Australian government agrees to amend its domestic tax laws to prevent double taxation of Indian offshore services

5 Apr 2022 PDF
Subject Alerts
Categories Direct Tax Tax
Jurisdictions India

On 2 April 2022, India and Australia entered into an Economic Cooperation and Trade Agreement (ECTA) to facilitate increased cooperation and expand opportunities for work, travel and study between the two countries. In connection with this, the governments also exchanged letters of understanding stating that Australia will amend its domestic tax laws to prevent taxation of offshore income arising to Indian entities from provision of technical services from India (offshore services) to customers in Australia.
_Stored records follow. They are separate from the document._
(** C2. When every candidate index is an integer from 0 to 2^53 - 2, the
    tracks an import commits into an audiobook without tracks carry indices
    that are strictly increasing (so pairwise distinct) and positive. *)
Theorem batch_commits_increasing prober nfs w :
  heap_fresh w -> nfs <> [] -> Forall (no_reject prober) nfs -> ab_tracks (w_ab w) = [] ->
  Forall index_in_range (map (plan_file prober (book_ctx (w_ab w)) (length nfs)) nfs) ->
  exists zs, map tr_index (ab_tracks (w_ab (snd (scanAudioFiles prober (Some nfs) w)))) =
           map (λ z, Some (js_int z)) zs /\ StronglySorted Z.lt zs /\ Forall (λ z, 0 < z) zs.
Proof.
  intros Hfr Hne Hnr Hold Hr.
  destruct (scanAudioFiles_run prober nfs w Hfr Hne Hnr) as (wl & w' & Hrun & Htr & _).
  destruct (committed_ints _ Hr) as (zs & Hc & Hs & Hpos). exists zs.
  rewrite Hrun. simpl snd. rewrite Htr, Hold, Hc. unfold planned_track_indices.
  split; [|done]. rewrite map_map. simpl.
  destruct (bool_decide _) eqn:E; [|done]. apply bool_decide_eq_true in E.
  by apply map_eq_nil in E as ->.
Qed.
(** C9. The zero-based correction tests only the first sorted index
    (line 216): when a batch has a negative candidate and the candidate 0,
    the correction is skipped and a track with index 0 is committed, while
    the spec promises that no zero-based track list is persisted. *)
Theorem negative_candidate_commits_zero prober nfs w z :
  heap_fresh w -> nfs <> [] -> Forall (no_reject prober) nfs -> ab_tracks (w_ab w) = [] ->
  Forall (cand_in (λ z, Z.abs z < 2 ^ 53 - 1)) (map (plan_file prober (book_ctx (w_ab w)) (length nfs)) nfs) ->
  - (2 ^ 53 - 1) < z < 0 ->
  PIndex (js_int z) ∈ map (plan_file prober (book_ctx (w_ab w)) (length nfs)) nfs ->
  PIndex (js_int 0) ∈ map (plan_file prober (book_ctx (w_ab w)) (length nfs)) nfs ->
  Some (js_int 0) ∈ map tr_index (ab_tracks (w_ab (scanAudioFiles prober (Some nfs) w).2)).
Proof.
  intros Hfr Hne Hnr Hold Hr Hz Hneg H0.
  destruct (scanAudioFiles_run prober nfs w Hfr Hne Hnr) as (wl & w' & Hrun & Htr & _).
  rewrite Hrun. simpl snd. rewrite Htr, Hold.
  destruct (committed_Z _ (λ z Hz, Hz) _ Hr) as (zs & -> & Hs & _ & _ & Hmem).
  assert (Hz0 : 0 ∈ js_sort Z.compare zs) by (rewrite js_sort_Permutation; apply Hmem; [lia|done]).
  assert (Hzn : z ∈ js_sort Z.compare zs) by (rewrite js_sort_Permutation; apply Hmem; [lia|done]).
  rewrite shift_zero_Z_noop by (done || (left; exists z; split; [done|lia])).
  unfold planned_track_indices. rewrite bool_decide_eq_false_2, bool_decide_eq_true_2 by
    (done || (intros E%map_eq_nil; rewrite E in Hz0; by apply elem_of_nil in Hz0)).
  rewrite map_map. apply list_elem_of_In, in_map_iff. exists 0. split; [done|]. by apply list_elem_of_In.
Qed.

(** C10. The duplicate check of an import looks only at the files of the
    batch (line 183), not at the tracks the audiobook already has: when a
    batch without the candidate 0 has the candidate [z] and a track of
    the audiobook already has the index [z], the audiobook ends with two
    tracks of index [z], while the spec promises unique indices. *)
Theorem import_ignores_existing_indices prober nfs w z :
  heap_fresh w -> nfs <> [] -> Forall (no_reject prober) nfs ->
  Forall index_in_range (map (plan_file prober (book_ctx (w_ab w)) (length nfs)) nfs) ->
  PIndex (js_int 0) ∉ map (plan_file prober (book_ctx (w_ab w)) (length nfs)) nfs ->
  PIndex (js_int z) ∈ map (plan_file prober (book_ctx (w_ab w)) (length nfs)) nfs ->
  Some (js_int z) ∈ map tr_index (ab_tracks (w_ab w)) ->
  ~ NoDup (map tr_index (ab_tracks (w_ab (scanAudioFiles prober (Some nfs) w).2))).
Proof.
  intros Hfr Hne Hnr Hr H0 Hzp Hold.
  destruct (scanAudioFiles_run prober nfs w Hfr Hne Hnr) as (wl & w' & Hrun & Htr & _).
  rewrite Hrun. simpl snd. rewrite Htr.
  pose proof (proj1 (Forall_forall _ _) Hr _ Hzp) as (z' & Heq & Hz').
  destruct (committed_Z _ range_bound _ Hr) as (zs & -> & Hs & _ & _ & Hmem).
  assert (Hin : z' ∈ js_sort Z.compare zs) by (rewrite js_sort_Permutation; apply Hmem; [done|by rewrite <- Heq]).
  rewrite shift_zero_Z_noop; [|done|right; rewrite js_sort_Permutation, Hmem by lia; done].
  unfold planned_track_indices.
  rewrite bool_decide_eq_false_2 by (intros E%map_eq_nil; rewrite E in Hin; by apply elem_of_nil in Hin).
  rewrite bool_decide_eq_false_2 by (intros E; rewrite E in Hold; by apply elem_of_nil in Hold).
  rewrite js_sort_Permutation. intros (_ & Hdis & _)%NoDup_app. apply (Hdis _ Hold).
  rewrite map_map, Heq. apply list_elem_of_In, in_map_iff. exists z'. split; [done|]. by apply list_elem_of_In.
Qed.
End IntIndices.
It may be implied that the above development is in the context of a decision of Australia’s Full Federal Court in 2018, which had held that the payment received by an Indian resident for providing offshore services to Australian customers was taxable in Australia under the provisions of the India-Australia Double Taxation Avoidance Agreement (DTAA), even though the Australian domestic tax laws do not contain any provision to tax such offshore income. The decision was seen as impacting Indian companies providing offshore technical services to Australian customers, including Indian entities providing services to their Australian affiliates. The decision may have caused Indian entities to be taxable in Australia on consideration received for services that satisfied the definition of royalty in Article 12(3)(g) of the DTAA, such as the development and customization of software, software maintenance and enhancement activities. The letters of understanding seek to prevent this taxation, with Australia indicating that it would amend its domestic tax laws. 

This Tax Alert highlights the above development.